I have always said that Devis was the happiest ship I ever sailed on, and it’s probably true; but the MV Viajero was not far behind. Certainly of all the places I have been on earth, the Amazon experience is right up there with the best of them. Viajero was built in Hamburg in 1957. She was powered by an eight cylinder four stroke 1500 horse power MAN diesel engine which after the brutish B&W engine on Devis was an absolute pleasure to behold.
I arrived in at Pier One in Brooklyn on a cold day in November 1966 as the most junior of the four engineers on board. Geoff Laws, the new third engineer from Keighley in Yorkshire had arrived a day or two earlier on the Queen Mary and it wasn’t long before I joined Geoff and the second engineer, Frank Stinchcombe from Bristol in the regular haunt for Viajero engineers when in Brooklyn, a local bar and grill about 50 yards from the dock gates. Frank was one of the most remarkable, of the many remarkable characters I was at sea with. Known to all as The Saint, he was about 45 years old, as skinny as a rake with a face only a mother would love and could mix a Cuba Libre like no one I have met before or since.
All deck and engine room officers that joined Booth Line for the Amazon service were required to sign on for a period of 12 months (or four round trips from New to Iquitos) and Frank had already done two trips and had been on board for six months. It was always in New York that most of the major repairs and maintenance work was carried out since it usual took one to two weeks to provision and load the vessel prior to the journey south.
The engineers had a good working relationship with the Brooklyn dockside maintenance crew. I can’t remember the names of the local guys, but it was my first time in the US and where better to begin an education in US culture than Brooklyn, New York. I also can’t remember the name of the bar, it was probably just called Charlie’s or something. It was here that I became familiar with such epicurean delights as the ale and chicken dinner (a pot of Schlitz beer with a pickled egg chaser).

---------- Post added at 06:44 PM ---------- Previous post was at 06:41 PM ----------

Booth Line (and the sister company Lamport and Holt) had half a dozen or so ships running up the Amazon from New York. All the Booth ships had Spanish names beginning with “V” (Viajero, Venimos, Veloz, Vamos) The three month run was down through the Caribbean on to Belém at the river's mouth and 3,000 miles up river to Iquitos in Peru. We were going to be spending six weeks on the river each trip – what a prospect!
First we were off to the Caribbean and our first port was St Kitts. I was quite excited about these island nations we were about to visit. As a stamp collector in my youth these romantic names like Barbados, St Vincent, Dominica and Grenada filled me with visions of pirate ships, plantation owners, sun, palm trees and of course, cricket.

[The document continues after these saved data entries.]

(** [QPixmap::scaled(s, aspectMode, mode)]: a null pixmap for a null
    pixmap or an empty target; otherwise the size is scaled, neither
    dimension is let below 1, and the pixmap itself comes back when the
    size did not change. *)
Definition scaled (p : t) (s : QSize.t) (aspectMode : Qt.AspectRatioMode)
           (mode : Qt.TransformationMode) : t :=
  if isNull p then null
  else if QSize.isEmpty s then null
  else
    let newSize := Qt.size_scaled (size p) s aspectMode in
    let newSize := QSize.mk (Z.max (QSize.width newSize) 1)
                            (Z.max (QSize.height newSize) 1) in
    if QSize.eqb newSize (size p) then p
    else transformed p newSize mode.

End QPixmap.

Module QLabel.

(** A label shows nothing, a text or a pixmap; setting one replaces the
    other. *)
Inductive Content :=
| Blank
| Text (s : string)
| Picture (p : QPixmap.t).

Record t := mk { content : Content; size : QSize.t }.

Definition setText (s : string) (l : t) : t := mk (Text s) (size l).
Definition setPixmap (p : QPixmap.t) (l : t) : t := mk (Picture p) (size l).
Definition clear (l : t) : t := mk Blank (size l).

Definition pixmap (l : t) : option QPixmap.t :=
  match content l with Picture p => Some p | _ => None end.

Definition text (l : t) : string :=
  match content l with Text s => s | _ => "" end.

End QLabel.

(** A dropped URL: a file of the local file system, or anything else. *)
Module QUrl.

Inductive t :=
| File (path : string)
| Other (url : string).

(** [QUrl::toLocalFile]: the path of a local file, empty otherwise. *)
Definition toLocalFile (u : t) : string :=
  match u with File p => p | Other _ => "" end.

End QUrl.

(** The payload of a drag: whether it carries the URL-list format, and
    the URLs read out of it.  The format can be there with no URL in
    it. *)
Module QMimeData.

Record t := mk { hasUrls : bool; urls : list QUrl.t }.

End QMimeData.

(* ================================================================= *)
(** ** The HTTP library *)

Module requests.

Record Response := mkResponse {
  status_code : Z;
  reason : string;
  url : string;
  content : list byte
}.

(** [Response.raise_for_status()]: an [HTTPError] for a 4xx or 5xx
    status, nothing otherwise. *)
Definition raise_for_status {S} (r : Response) : Py.Stmt S unit :=
  if (400 <=? status_code r) && (status_code r <? 500) then
    Py.raise (Py.mkExn "HTTPError"
                (Py.str_int (status_code r) ++ " Client Error: "
                   ++ reason r ++ " for url: " ++ url r))
  else if (500 <=? status_code r) && (status_code r <? 600) then
    Py.raise (Py.mkExn "HTTPError"
                (Py.str_int (status_code r) ++ " Server Error: "
                   ++ reason r ++ " for url: " ++ url r))
  else Py.ret tt.

End requests.

(* ================================================================= *)
(** ** What lies outside the process *)

(** The network, the image readers, the file system and the clipboard, as
    the handlers meet them. *)
Record World := mkWorld {
  (** [requests.get(url)]: an exception (no connection, malformed URL, ...)
      or a response. *)
  http_get : string -> Py.Exn + requests.Response;
  (** The image readers: the dimensions of the picture some bytes hold,
      when they hold one. *)
  decode : list byte -> option (positive * positive);
  (** The bytes of a file, when it can be read. *)
  read_file : string -> option (list byte);
  (** [QGuiApplication.clipboard().text()]. *)
  clipboard_text : string
}.

(** [pixmap = QPixmap(); pixmap.loadFromData(data)]: the decoded picture,
    or the pixmap stays null (the call returns [False], it does not
    raise). *)
Definition loadFromData (w : World) (data : list byte) : QPixmap.t :=
  match decode w data with
  | Some (wd, ht) => QPixmap.mk (Z.pos wd) (Z.pos ht) (QPixmap.FromData data)
  | None => QPixmap.null
  end.

(** [QPixmap(file_path)]: the picture in the file, or a null pixmap when
    the file cannot be read or holds no picture. *)
Definition QPixmap_of_file (w : World) (file_path : string) : QPixmap.t :=
  match read_file w file_path with
  | Some data => loadFromData w data
  | None => QPixmap.null
  end.

(* ================================================================= *)
(** ** The viewer object *)

(** The attributes of [self] the handlers read or write, the state of the
    widgets behind them, and [http_requests], which records the URLs
    fetched so far (oldest first). *)
Record Viewer := mkViewer {
  url_input : string;
  image_label : QLabel.t;
  original_pixmap : option QPixmap.t;
  scaled_pixmap : option QPixmap.t;
  is_on_top : bool;
  toggle_top_button : string;
  opacity_slider : Z;
  opacity_label : string;
  windowFlags : Z;
  windowSize : QSize.t;
  windowOpacity : Q;
  isVisible : bool;
  http_requests : list string
}.

(** Assignment to one attribute. *)
Definition set_url_input (v : string) (s : Viewer) : Viewer :=
  mkViewer v (image_label s) (original_pixmap s) (scaled_pixmap s)
           (is_on_top s) (toggle_top_button s) (opacity_slider s)
           (opacity_label s) (windowFlags s) (windowSize s)
           (windowOpacity s) (isVisible s) (http_requests s).

Definition set_image_label (v : QLabel.t) (s : Viewer) : Viewer :=
  mkViewer (url_input s) v (original_pixmap s) (scaled_pixmap s)
           (is_on_top s) (toggle_top_button s) (opacity_slider s)
           (opacity_label s) (windowFlags s) (windowSize s)
           (windowOpacity s) (isVisible s) (http_requests s).

Definition set_original_pixmap (v : option QPixmap.t) (s : Viewer) : Viewer :=
  mkViewer (url_input s) (image_label s) v (scaled_pixmap s) (is_on_top s)
           (toggle_top_button s) (opacity_slider s) (opacity_label s)
           (windowFlags s) (windowSize s) (windowOpacity s) (isVisible s)
           (http_requests s).

Definition set_scaled_pixmap (v : option QPixmap.t) (s : Viewer) : Viewer :=
  mkViewer (url_input s) (image_label s) (original_pixmap s) v
           (is_on_top s) (toggle_top_button s) (opacity_slider s)
           (opacity_label s) (windowFlags s) (windowSize s)
           (windowOpacity s) (isVisible s) (http_requests s).

Definition set_is_on_top (v : bool) (s : Viewer) : Viewer :=
  mkViewer (url_input s) (image_label s) (original_pixmap s)
           (scaled_pixmap s) v (toggle_top_button s) (opacity_slider s)
           (opacity_label s) (windowFlags s) (windowSize s)
           (windowOpacity s) (isVisible s) (http_requests s).

Definition set_toggle_top_button (v : string) (s : Viewer) : Viewer :=
  mkViewer (url_input s) (image_label s) (original_pixmap s)
           (scaled_pixmap s) (is_on_top s) v (opacity_slider s)
           (opacity_label s) (windowFlags s) (windowSize s)
           (windowOpacity s) (isVisible s) (http_requests s).

Definition set_opacity_slider (v : Z) (s : Viewer) : Viewer :=
  mkViewer (url_input s) (image_label s) (original_pixmap s)
           (scaled_pixmap s) (is_on_top s) (toggle_top_button s) v
           (opacity_label s) (windowFlags s) (windowSize s)
           (windowOpacity s) (isVisible s) (http_requests s).

Definition set_opacity_label (v : string) (s : Viewer) : Viewer :=
  mkViewer (url_input s) (image_label s) (original_pixmap s)
           (scaled_pixmap s) (is_on_top s) (toggle_top_button s)
           (opacity_slider s) v (windowFlags s) (windowSize s)
           (windowOpacity s) (isVisible s) (http_requests s).

Definition set_windowFlags (v : Z) (s : Viewer) : Viewer :=
  mkViewer (url_input s) (image_label s) (original_pixmap s)
           (scaled_pixmap s) (is_on_top s) (toggle_top_button s)
           (opacity_slider s) (opacity_label s) v (windowSize s)
           (windowOpacity s) (isVisible s) (http_requests s).

Definition set_windowSize (v : QSize.t) (s : Viewer) : Viewer :=
  mkViewer (url_input s) (image_label s) (original_pixmap s)
           (scaled_pixmap s) (is_on_top s) (toggle_top_button s)
           (opacity_slider s) (opacity_label s) (windowFlags s) v
           (windowOpacity s) (isVisible s) (http_requests s).

Definition set_windowOpacity (v : Q) (s : Viewer) : Viewer :=
  mkViewer (url_input s) (image_label s) (original_pixmap s)
           (scaled_pixmap s) (is_on_top s) (toggle_top_button s)
           (opacity_slider s) (opacity_label s) (windowFlags s)
           (windowSize s) v (isVisible s) (http_requests s).

Definition set_isVisible (v : bool) (s : Viewer) : Viewer :=
  mkViewer (url_input s) (image_label s) (original_pixmap s)
           (scaled_pixmap s) (is_on_top s) (toggle_top_button s)
           (opacity_slider s) (opacity_label s) (windowFlags s)
           (windowSize s) (windowOpacity s) v (http_requests s).

Definition set_http_requests (v : list string) (s : Viewer) : Viewer :=
  mkViewer (url_input s) (image_label s) (original_pixmap s)
           (scaled_pixmap s) (is_on_top s) (toggle_top_button s)
           (opacity_slider s) (opacity_label s) (windowFlags s)
           (windowSize s) (windowOpacity s) (isVisible s) v.

(** *** Window methods inherited from the toolkit *)

(** [setWindowFlags]: changing the flags of a window hides it until it is
    shown again; setting the flags it already has does nothing. *)
Definition setWindowFlags (flags : Z) (self : Viewer) : Viewer :=
  if windowFlags self =? flags then self
  else set_isVisible false (set_windowFlags flags self).

Definition show (self : Viewer) : Viewer := set_isVisible true self.

(** [qBound(min, val, max)], as [qMax(min, qMin(max, val))]. *)
Definition qMin (a b : Q) : Q := if negb (Qle_bool b a) then a else b.

Definition qMax (a b : Q) : Q := if negb (Qle_bool b a) then b else a.

Definition qBound (min val max : Q) : Q := qMax min (qMin max val).

(** The opacity a window keeps of the level asked for: the level is
    brought into 0 to 1 and kept as the whole number [uint(level * 255)];
    [windowOpacity()] reads that number over 255. *)
Definition kept_opacity (level : Q) : Q :=
  let level := qBound 0 level 1 in
  Qred (Qfloor (level * 255) # 255).

(** [setWindowOpacity(level)]; the field [windowOpacity] is what
    [windowOpacity()] reads afterwards. *)
Definition setWindowOpacity (level : Q) (self : Viewer) : Viewer :=
  set_windowOpacity (kept_opacity level) self.

(** [requests.get(url)], which also leaves its mark in [http_requests]. *)
Definition requests_get (w : World) (url : string)
  : Py.Stmt Viewer requests.Response :=
  fun self =>
    let self := set_http_requests (http_requests self ++ [url])%list self in
    match http_get w url with
    | inl e => Py.Raised e self
    | inr r => Py.Returned r self
    end.

(** [self.image_label.setText(text)] and [self.image_label.setPixmap(p)]. *)
Definition image_label_setText (text : string) (self : Viewer) : Viewer :=
  set_image_label (QLabel.setText text (image_label self)) self.

Definition image_label_setPixmap (p : QPixmap.t) (self : Viewer) : Viewer :=
  set_image_label (QLabel.setPixmap p (image_label self)) self.

(** [value / 100.0]: true division of an [int] by a number; the float
    Python computes is taken for the exact quotient it is nearest to,
    kept as a fraction in lowest terms. *)
Definition truediv (a : Z) (b : Q) : Q := Qred (inject_Z a / b).

(** The same in the doubles the source computes with: [value / 100.0 *
    255], and whether [uint] of a double that is not negative is [n]. *)
Definition double_of (n : Z) : PrimFloat.float :=
  PrimFloat.of_uint63 (Uint63.of_Z n).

It was only a few years earler in 1961 since the tied cricket test in Brisbane between Australia and the West Indies and the images of that smiling black giant, Wesley Hall with his crucifix swinging from side to side thundering in to bowl is one that all cricket lovers remember. Hall played Sheffield Shield in Queensland and was much loved by all.
And now I was going to the West Indies and the home of cricket, rum, and calypso.
Viajero had a Barbadian crew who were exactly the type of people I had expected. The ship had its own steel band and once the weather warmed up, they were to be found practicing on the poop deck every afternoon playing songs like Peanuts and Latin Sun - songs that made you want to dance and clap your hands. The third engineer, big Geoff did – he was always there, leaning against the capstan banging a couple of claves together in time to the music and generally making sure he was part of the fun.